Characterization of ZBP-1 and its function in beta-actin mRNA localization
Farina, Kim Linda
MetadataShow full item record
Chicken embryo fibroblasts (CEF's) localize beta-actin mRNA to their lamellae. This process requires a cis-localization element (zipcode), and involves, Zipcode Binding Protein-1 (ZBP1), a protein that specifically binds to the zipcode and localizes to the lamellae of polarized CEF's. beta-actin mRNA and ZBP-1 assemble into ribonucleoprotein (RNP) granules that are transported and anchored on the cytoskeleton. These granules are believed to contain machinery required for assembly, transport, localization, anchoring and translation of the transcript. This study details ZBP1 regions responsible for granule assembly, cytoskeletal interaction and RNA binding. Previous data linking ZBP1 function to beta-actin mRNA localization was correlative. This study provides the first evidence that ZBP1 plays a direct role in localizing the mRNA. Furthermore, a physiological role for the function of ZBP1 has been established.;ZBP1 truncations fused to green fluorescent protein (GFP) revealed that the KH domains of ZBP1 mediate granule formation, cytoskeleton retention and RNA binding while peripheral localization of ZBP1 containing granules depends on the RRM domains. Using recombinant protein fragments of ZBP1 in RNA binding assays, the two C-terminal KH domains were identified as the zipcode binding region of ZBP1. Overexpression of the GFP fusion constructs in conjunction with in situ hybridization analysis was employed to evaluate the role of ZBP1 in beta-actin mRNA localization.

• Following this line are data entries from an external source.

(** * Host-authoritative chess room: clock model, outcome resolver,
      room state machine and game persistence.

    Shallow embedding of
    - [components/FriendRoomScreen.tsx] (room snapshot, [advanceClock],
      [getOutcomeFromChess], [finalizeGame], [hostApplyMove], the host's
      message and UI handlers),
    - [components/GameArena.tsx] (when the draw and resign buttons can
      be pressed),
    - [components/AiGameScreen.tsx] (the local [advanceClock]),
    - [utils/clock.ts] ([sideToLabel], [oppositeSide]),
    - [utils/storage.ts] ([loadGames], [saveGame]).

    Numbers are JavaScript numbers in the source.  Every number that the
    embedded functions touch is a count of milliseconds obtained from
    [Date.now()] or from an integral time control, so they are modelled
    as [Z].  [chess.js] and [JSON] are external; they are interfaces
    here. *)

From stdpp Require Import prelude strings sorting pretty.
From Stdlib Require Import ZArith Lia Ascii.

Local Open Scope Z_scope.

(** ** types/index.ts *)

Inductive Side := W | B.

Inductive WinnerLabel := white | black | draw.

(** [Winner = "white" | "black" | "draw" | null]; [null] is [None]. *)
Definition Winner := option WinnerLabel.

#[global] Instance Side_eq_dec : EqDecision Side.
Proof. solve_decision. Defined.

#[global] Instance WinnerLabel_eq_dec : EqDecision WinnerLabel.
Proof. solve_decision. Defined.

Module MoveRecord.
Record t := mk {
  ply : Z;
  side : Side;
  san : string;
  uci : string;
  fenAfter : string;
}.
End MoveRecord.

Module ChatMessage.
Record t := mk {
  id : string;
  sender : string;
  text : string;
  timestamp : Z;
  system : option bool;
  side : option Side;
}.
End ChatMessage.

Module TimeControl.
Record t := mk {
  initialMinutes : Z;
  incrementSeconds : Z;
}.
End TimeControl.

Inductive GameMode := ai | friend.

Module SavedGame.
Record t := mk {
  id : string;
  mode : GameMode;
  createdAt : Z;
  whiteName : string;
  blackName : string;
  resultWinner : Winner;
  resultReason : string;
  timeControl : option TimeControl.t;
  startFen : string;
  finalFen : string;
  pgn : string;
  moves : list MoveRecord.t;
  chats : list ChatMessage.t;
}.
End SavedGame.

(** ** utils/clock.ts *)

Definition sideToLabel (side : Side) : WinnerLabel :=
  match side with W => white | B => black end.

Definition oppositeSide (side : Side) : Side :=
  match side with W => B | B => W end.

(** The two clocks of a game, [clocks: { w: number; b: number }]. *)
Record Clocks := mkClocks { w : Z; b : Z }.

(** [clocks[color]] *)
Definition clock_get (c : Clocks) (color : Side) : Z :=
  match color with W => c.(w) | B => c.(b) end.

(** [{ ...clocks, [color]: v }] *)
Definition clock_set (c : Clocks) (color : Side) (v : Z) : Clocks :=
  match color with
  | W => {| w := v; b := c.(b) |}
  | B => {| w := c.(w); b := v |}
  end.

(** ** The chess.js interface used by the screens.

    [Chess] is the state of a [chess.js] game object.  [chess_move]
    stands for [game.move({from, to, promotion})], which mutates the
    game: it returns the move that was played together with the game
    after it, or [None] for a falsy result, the one the callers test
    with [if (!move)].  The 1.x releases of [chess.js], whose method
    names the screens use, raise [Invalid move] on an illegal move
    instead of returning a falsy value, and no caller catches it; an
    exception is outside this interface.  So the [None] branch of a
    caller is the branch the source wrote for a refusal, and what the
    program does when the library raises is not described here. *)

Record ChessMove := mkChessMove {
  mv_from : string;
  mv_to : string;
  mv_san : string;
  mv_promotion : option string;
}.

Class ChessApi := {
  Chess : Type;
  (** [new Chess(fen)] *)
  chess_load : string -> Chess;
  chess_move : Chess -> string -> string -> string -> option (ChessMove * Chess);
  chess_fen : Chess -> string;
  chess_turn : Chess -> Side;
  isGameOver : Chess -> bool;
  isCheckmate : Chess -> bool;
  isStalemate : Chess -> bool;
  isThreefoldRepetition : Chess -> bool;
  isInsufficientMaterial : Chess -> bool;
}.

(** [x ?? d] on a value that may be [undefined]. *)
Definition nullish {A} (x : option A) (d : A) : A :=
  match x with Some v => v | None => d end.

(** [uci[4]]: the fifth character as a one-character string, or
    [undefined]. *)
Definition char_at (s : string) (i : nat) : option string :=
  match String.get i s with
  | Some c => Some (String c EmptyString)
  | None => None
  end.

(** [applyUci]: [uci.slice(0, 2)], [uci.slice(2, 4)] and
    [uci[4] ?? "q"] are handed to the oracle. *)
Definition applyUci `{ChessApi} (game : Chess) (uci : string)
  : option (ChessMove * Chess) :=
  chess_move game
    (String.substring 0 2 uci)
    (String.substring 2 2 uci)
    (nullish (char_at uci 4) "q"%string).

(** The outcome of a finished game, [{ winner; reason }]. *)
Record Outcome := mkOutcome {
  winner : Winner;
  reason : string;
}.

(** ** components/FriendRoomScreen.tsx *)

Module FriendRoomScreen.

Inductive Status := waiting | playing | ended.

#[global] Instance Status_eq_dec : EqDecision Status.
Proof. solve_decision. Defined.

Record RoomSnapshot := mkRoomSnapshot {
  fen : string;
  turn : Side;
  status : Status;
  resultWinner : Winner;
  resultReason : string;
  moves : list MoveRecord.t;
  lastMoveUci : option string;
  whiteName : string;
  blackName : string;
  drawOfferBy : option Side;
  clocks : Clocks;
  initialMs : Z;
  incrementMs : Z;
  activeColor : option Side;
  lastTickAt : Z;
}.

Definition getOutcomeFromChess `{ChessApi} (game : Chess) : option Outcome :=
  if negb (isGameOver game) then None
  else if isCheckmate game then
    Some {| winner := Some (match chess_turn game with W => black | B => white end);
            reason := "Checkmate" |}
  else if isStalemate game then
    Some {| winner := Some draw; reason := "Stalemate" |}
  else if isThreefoldRepetition game then
    Some {| winner := Some draw; reason := "Threefold repetition" |}
  else if isInsufficientMaterial game then
    Some {| winner := Some draw; reason := "Insufficient material" |}
  else
    Some {| winner := Some draw; reason := "Draw" |}.

Definition advanceClock (snapshot : RoomSnapshot) (now : Z) : RoomSnapshot :=
  match snapshot.(status), snapshot.(activeColor) with
  | playing, Some color =>
    let elapsed := now - snapshot.(lastTickAt) in
    if elapsed <=? 0 then snapshot
    else
      let remaining := clock_get snapshot.(clocks) color - elapsed in
      let nextSnapshot :=
        {| fen := snapshot.(fen);
           turn := snapshot.(turn);
           status := snapshot.(status);
           resultWinner := snapshot.(resultWinner);
           resultReason := snapshot.(resultReason);
           moves := snapshot.(moves);
           lastMoveUci := snapshot.(lastMoveUci);
           whiteName := snapshot.(whiteName);
           blackName := snapshot.(blackName);
           drawOfferBy := snapshot.(drawOfferBy);
           clocks := clock_set snapshot.(clocks) color (Z.max 0 remaining);
           initialMs := snapshot.(initialMs);
           incrementMs := snapshot.(incrementMs);
           activeColor := snapshot.(activeColor);
           lastTickAt := now |} in
      if remaining <=? 0 then
        {| fen := nextSnapshot.(fen);
           turn := nextSnapshot.(turn);
           status := ended;
           resultWinner := Some (sideToLabel (oppositeSide color));
           resultReason := "Flag";
           moves := nextSnapshot.(moves);
           lastMoveUci := nextSnapshot.(lastMoveUci);
           whiteName := nextSnapshot.(whiteName);
           blackName := nextSnapshot.(blackName);
           drawOfferBy := nextSnapshot.(drawOfferBy);
           clocks := nextSnapshot.(clocks);
           initialMs := nextSnapshot.(initialMs);
           incrementMs := nextSnapshot.(incrementMs);
           activeColor := None;
           lastTickAt := nextSnapshot.(lastTickAt) |}
      else nextSnapshot
  | _, _ => snapshot
  end.

(** The updater that [finalizeGame] hands to
    [updateSnapshotAndBroadcast]. *)
Definition finalizeGame (winner : Winner) (reason : string)
    (previous : RoomSnapshot) : RoomSnapshot :=
  {| fen := previous.(fen);
     turn := previous.(turn);
     status := ended;
     resultWinner := winner;
     resultReason := reason;
     moves := previous.(moves);
     lastMoveUci := previous.(lastMoveUci);
     whiteName := previous.(whiteName);
     blackName := previous.(blackName);
     drawOfferBy := None;
     clocks := previous.(clocks);
     initialMs := previous.(initialMs);
     incrementMs := previous.(incrementMs);
     activeColor := None;
     lastTickAt := previous.(lastTickAt) |}.

(** [nextMove] of [hostApplyMove]. *)
Definition nextMoveRecord `{ChessApi} (current : RoomSnapshot)
    (moverSide : Side) (move : ChessMove) (chess : Chess) : MoveRecord.t :=
  {| MoveRecord.ply := Z.of_nat (length current.(moves)) + 1;
     MoveRecord.side := moverSide;
     MoveRecord.san := move.(mv_san);
     MoveRecord.uci :=
       move.(mv_from) +:+ move.(mv_to) +:+ nullish move.(mv_promotion) ""%string;
     MoveRecord.fenAfter := chess_fen chess |}.

(** [hostApplyMove], as its state updater: the pair of the value the
    updater leaves in the local variable [accepted] and of the snapshot
    the updater produces.  The function itself returns [accepted] as it
    stands when [setSnapshot] comes back, which is the updater's value
    only if React has run the updater by then, and [false] otherwise;
    that return value is not modelled.  The source reads [Date.now()]
    twice, once for the clock advance ([now]) and once for the
    refreshed [lastTickAt] ([now']). *)
Definition hostApplyMove `{ChessApi} (uci : string) (moverSide : Side)
    (now now' : Z) (previous : RoomSnapshot) : bool * RoomSnapshot :=
  let current := advanceClock previous now in
  if negb (bool_decide (current.(status) = playing)) then (false, current)
  else if negb (bool_decide (current.(turn) = moverSide)) then (false, current)
  else
    match applyUci (chess_load current.(fen)) uci with
    | None => (false, current)
    | Some (move, chess) =>
      let nextMove := nextMoveRecord current moverSide move chess in
      let outcome := getOutcomeFromChess chess in
      (true,
       {| fen := chess_fen chess;
          turn := chess_turn chess;
          status := match outcome with Some _ => ended | None => playing end;
          resultWinner :=
            match outcome with Some o => o.(winner) | None => None end;
          resultReason :=
            match outcome with Some o => o.(reason) | None => ""%string end;
          moves := current.(moves) ++ [nextMove];
          lastMoveUci := Some nextMove.(MoveRecord.uci);
          whiteName := current.(whiteName);
          blackName := current.(blackName);
          drawOfferBy := None;
          clocks :=
            clock_set current.(clocks) moverSide
              (clock_get current.(clocks) moverSide + current.(incrementMs));
          initialMs := current.(initialMs);
          incrementMs := current.(incrementMs);
          activeColor :=
            match outcome with Some _ => None | None => Some (chess_turn chess) end;
          lastTickAt := now' |})
    end.

(** *** The host's event handlers *)

Inductive NetworkMessage :=
| MsgJoin (name : string)
| MsgRoomStart (snapshot : RoomSnapshot) (guestSide : Side)
| MsgSnapshot (snapshot : RoomSnapshot)
| MsgMove (uci : string)
| MsgChat (message : ChatMessage.t)
| MsgDrawOffer
| MsgDrawResponse (accepted : bool)
| MsgResign
| MsgError (message : string).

Overexpression of the two C-terminal KH domains, delocalizes beta-actin mRNA in CEF's, strongly supporting the direct involvement of ZBP1 in the localization of beta-actin mRNA.;beta-actin mRNA localization is required for maintenance of polarized cell shape and directed motility in. It seems likely, that the function of ZBP1 might also influence cellular motility given its association with beta-actin mRNA. To address this possibility, motion analysis studies were performed. Full length ZBP1 and dominant negative ZBP1 (KH1--KH4) were overexpressed in CEF's to assess the protein's role in cell motility. Cell motility was altered by overexpression of either construct, indicating that ZBP1 is indeed playing a role in the production of sustained directed cell movements. Furthermore, the development of an animal model that can be used to evaluate the role of ZBP1 in cell motility in vivo was developed.